The importance of Public Finance Management and its reform derives as a consequence of its direct role in implementing policy – be it about improving education, achieving better health care, promoting tourism, or increasing agricultural yields. With weak Public Finance Management systems, even where policy makers come up with sound policy, it may not be possible to implement such policy effectively. Further, quite uniquely Public Finance Management performance affects the performance of all other sectors – yes the macroeconomic environment and so private sector opportunity and the service delivery in agriculture, health, education, transport, energy, public safety and the list goes on. When it works, all other sectors have a chance of succeeding; but when Public Finance Management fails all other sectors fail.

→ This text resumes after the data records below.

(* ===== verification/L0Coherence.v ===== *)
(** * L0Coherence: buffers of the Level Zero v2 adapter behave like memory

    An invariant of the states of [L0Buffer] and, for discrete devices, a
    refinement: once the appended commands have run, every buffer holds what the
    calls wrote to it, in the order of the calls, wherever its memory is. *)
From S2P Require Import Prelude UrUtil UrHelpers Effects L0Buffer.

Lemma runs_get_mem h e Q E w : buffers w !! h = Some e → Q e w → runs (get_mem h) Q E w.
Proof. intros He HQ. unfold get_mem. by apply runs_bind, runs_gets, (runs_some e). Qed.

Section coherence.
Context `{!Ze, !ZeLaws}.
Implicit Types w : world.

(** ** What the appended commands will do *)

(** A command with its documented meaning. *)
Definition effect (o : ze_op) (m : memory) : option memory :=
  match o with
  | MemoryCopy dst src n => bs ← read_bytes m src n; write_bytes m dst bs
  | MemoryFill dst pat n => write_bytes m dst (concat (replicate (Z.to_nat n / length pat) pat))
  | WaitOnEvents | SignalEvent => Some m
  end.

Definition documented (o : ze_op) : Prop :=
  match o with
  | MemoryCopy dst src n => ptrs_apart dst n src n
  | MemoryFill dst pat n => pat ≠ [] ∧ ∃ k, n = Z.of_nat (k * length pat)
  | _ => True
  end.

Fixpoint effects (l : list ze_command) (m : memory) : option memory :=
  match l with [] => Some m | c :: l' => m' ← effect (op c) m; effects l' m' end.

Lemma run_effect o m m' : documented o → effect o m = Some m' → ze_run o m = Some m'.
Proof.
  destruct o as [dst src n|dst pat n| |]; cbn; intros Hd He.
  - apply bind_Some in He as (bs & Hr & Hw). by eapply ze_copy.
  - destruct Hd as [Hp [k ->]]. eapply ze_fill; [done|].
    rewrite Nat2Z.id, Nat.div_mul in He; [done|]. by destruct pat.
  - injection He as <-. apply ze_wait_on_events.
  - injection He as <-. apply ze_signal_event.
Qed.

Lemma run_effects l m m' : Forall (λ c, documented (op c)) l → effects l m = Some m' → run_list l m = Some m'.
Proof.
  intros Hd. revert m. induction Hd as [|c l Hc _ IH]; intros m; cbn; [done|].
  intros (m1 & E1 & E2)%bind_Some. rewrite (run_effect _ _ _ Hc E1). by apply IH.
Qed.

Lemma effects_app l l' m : effects (l ++ l') m = (m' ← effects l m; effects l' m').
Proof. revert m. induction l as [|c l IH]; intros m; cbn; [done|]. destruct (effect (op c) m); [apply IH|done]. Qed.

(** Commands keep blocks and their lengths. *)
Lemma effect_shape o m m' : effect o m = Some m' → same_shape m m'.
Proof.
  destruct o; cbn.
  - intros (bs & _ & Hw)%bind_Some. by eapply write_shape.
  - apply write_shape.
  - by intros [= <-].
  - by intros [= <-].
Qed.

Lemma effects_shape l m m' : effects l m = Some m' → same_shape m m'.
Proof.
  revert m. induction l as [|c l IH]; intros m; cbn; [by intros [= <-]|].
  intros (m1 & E1 & E2)%bind_Some b. rewrite (effect_shape _ _ _ E1 b). by apply IH.
Qed.

(** A block that is new to the memory is not touched. *)
Lemma effect_frame o m m' b l : m !! b = None → effect o m = Some m' →
  effect o (<[b := l]> m) = Some (<[b := l]> m').
Proof.
  intros Hb. destruct o as [dst src n|dst pat n| |]; cbn.
  - intros (bs & (l0 & El & Es)%read_bytes_Some & Hw)%bind_Some. apply bind_Some. exists bs.
    split; [|by apply write_frame]. apply read_bytes_Some. exists l0. split; [|done].
    rewrite lookup_insert_ne; [done|congruence].
  - by apply write_frame.
  - by intros [= <-].
  - by intros [= <-].
Qed.
Lemma runs_discrete_unmap c w r d p a rest : Coh c w → discrete_at w r d →
  (∀ dev, head (getDevices c) = Some dev → (dev < getNumDevices c)%nat) → is_Some (head (getDevices c)) →
  find_mapping p (hostAllocations d) = Some (a, rest) →
  runs (discrete_unmapHostPtr c r p unmap_copy) (λ _ w', unmaps c r a rest w w') (Coh c) w.
Proof.
  intros Hc Hd Hdev [dev0 Edev] Hfind. destruct (find_mapping_In p _ a rest Hfind) as (Hp & Ha & Hrest).
  unfold discrete_unmapHostPtr. apply runs_bind, (runs_get_discrete r d); [done|]. rewrite Hfind.
  pose proof (k_mapped c w d (v_discrete c w Hc r d Hd) a Ha) as (Hra & Hoff & Hend).
  destruct (host_range_is c w (h_ptr a) (h_size a) Hc Hra) as (hb & Hhb & R1 & R2 & R3).
  destruct (slice_exists hb (off (h_ptr a)) (h_size a)) as [bs Hbs]; [lia|lia|lia|].
  assert (Hlb : Z.of_nat (length bs) = h_size a) by (by eapply slice_length).
  (* with memory on the device *)
  assert (Hcopy : ∀ w1 d1 dev b l, Coh c w1 → others None None w w1 → discrete_at w1 r d1 →
    activeAllocationDevice d1 = Some dev → deviceAllocations d1 !! dev = Some (Some (Ptr b 0)) → holds_at w1 r b l →
    hostAllocations d1 = hostAllocations d → Z.of_nat (length l) = d_size d → may_hold w r l →
    runs ((dst ← getActiveDeviceAlloc d1 (h_offset a); unmap_copy (h_ptr a) dst (h_size a));;
          set_object r (Discrete (set_host rest d1));; delete_mapping (mapToPtr d1) a)
      (λ _ w', unmaps c r a rest w w') (Coh c) w1).
  { intros w1 d1 dev b l Hc1 Ho1 Hd1 Ea Eb Hh Eh Hl Hm. apply runs_bind, runs_bind, (runs_active _ _ dev b); [done|done|].
    destruct (splice_exists l (h_offset a) bs) as [l' Hl']; [lia|lia|].
    assert (Hhb1 : host_is w1 (blk (h_ptr a)) hb) by (by apply (o_host _ _ _ _ Ho1)).
    eapply runs_mono; [by eapply runs_copy_in| |done]. intros ? w2 (Hc2 & Ho2 & Hh2 & Ebf).
    assert (Hd2 : discrete_at w2 r d1) by (destruct Hd1 as [n' Hd1]; exists n'; by rewrite Ebf).
    apply (runs_remove c w2 r d1 a rest w); [done|done|by rewrite Eh|by rewrite Eh|].
    intros w3 Hc3 Ho3 He. split; [done|]. split; [done|left]. split.
    - eapply others_trans; [by apply others_none|]. eapply others_trans; [done|by apply others_none].
    - exists hb, l, bs, l'. split_and!; [done|done|done|done|]. exists b. by apply (o_holds _ _ _ _ Ho3). }
  destruct (activeAllocationDevice d) as [dev|] eqn:Ea.
  - apply runs_bind, runs_ret, runs_bind, (runs_get_discrete r d); [done|]. rewrite Ea.
    destruct (holds_of c w r d dev Hc Hd Ea) as (b & l & Eb & Hh & Hl).
    eapply (Hcopy w d dev b l); try done.
    split; [|intros n (d2 & Hd2 & <-)%skel_discrete; by rewrite (discrete_at_fun _ _ _ _ Hd2 Hd)].
    intros x [b' Hx]. by destruct (holds_at_fun _ _ _ _ _ _ Hx Hh).
  - assert (Hno : ∀ l, ¬ holds w r l).
    { intros l (b & d2 & dev & m & H1 & H2 & _). rewrite (discrete_at_fun _ _ _ _ H1 Hd) in H2. congruence. }
    apply runs_bind. destruct (has (h_flags a) UR_MAP_FLAG_WRITE_INVALIDATE_REGION) eqn:Ef; cbn [negb].
    + apply runs_ret, runs_bind, (runs_get_discrete r d); [done|]. rewrite Ea. apply runs_bind, runs_ret.
      apply (runs_remove c w r d a rest w); [done|done|done|done|]. intros w' Hc' Ho' He.
      split; [done|]. split; [done|by right].
    + apply runs_bind, (runs_some dev0); [done|].
      eapply runs_mono; [apply (runs_allocate c w r d dev0 Hc Hd Ea); by apply Hdev| |by intros w' ->].
      intros ? w1 (Hc1 & Ho1 & _ & d1 & b & l & Hd1 & Ea1 & Eh1 & Em1 & Eb1 & Hh1 & Hl1).
      apply runs_bind, (runs_get_discrete r d1); [done|]. rewrite Ea1.
      eapply (Hcopy w1 d1 dev0 b l); try done.
      split; [by intros x Hx; destruct (Hno x)|]. intros n (d2 & Hd2 & <-)%skel_discrete.
      by rewrite (discrete_at_fun _ _ _ _ Hd2 Hd).
Qed.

We as citizens of developing countries ought to be more concerned about who drives the agenda for Public Finance Management reform. Is it the IMF, as it imposes Public Finance Management Reform conditionalities that are not just tied to strengthening or improving budgetary systems, but are tied specifically to the adoption of particular reform approaches – despite such approaches having in some instances failed in more than one country. Is it the World Bank as it makes the adoption of integrated financial management information systems (IFMIS) the basis for support in reforming the Public Finance Management systems? Or is it the result of wide internal debate and consideration by the country citizenry influencing their elected leaders to address the basic things that they know do not work using approaches that are within the reach of our capacity rather than adopt reform methods that may not yet be appropriate to our circumstances?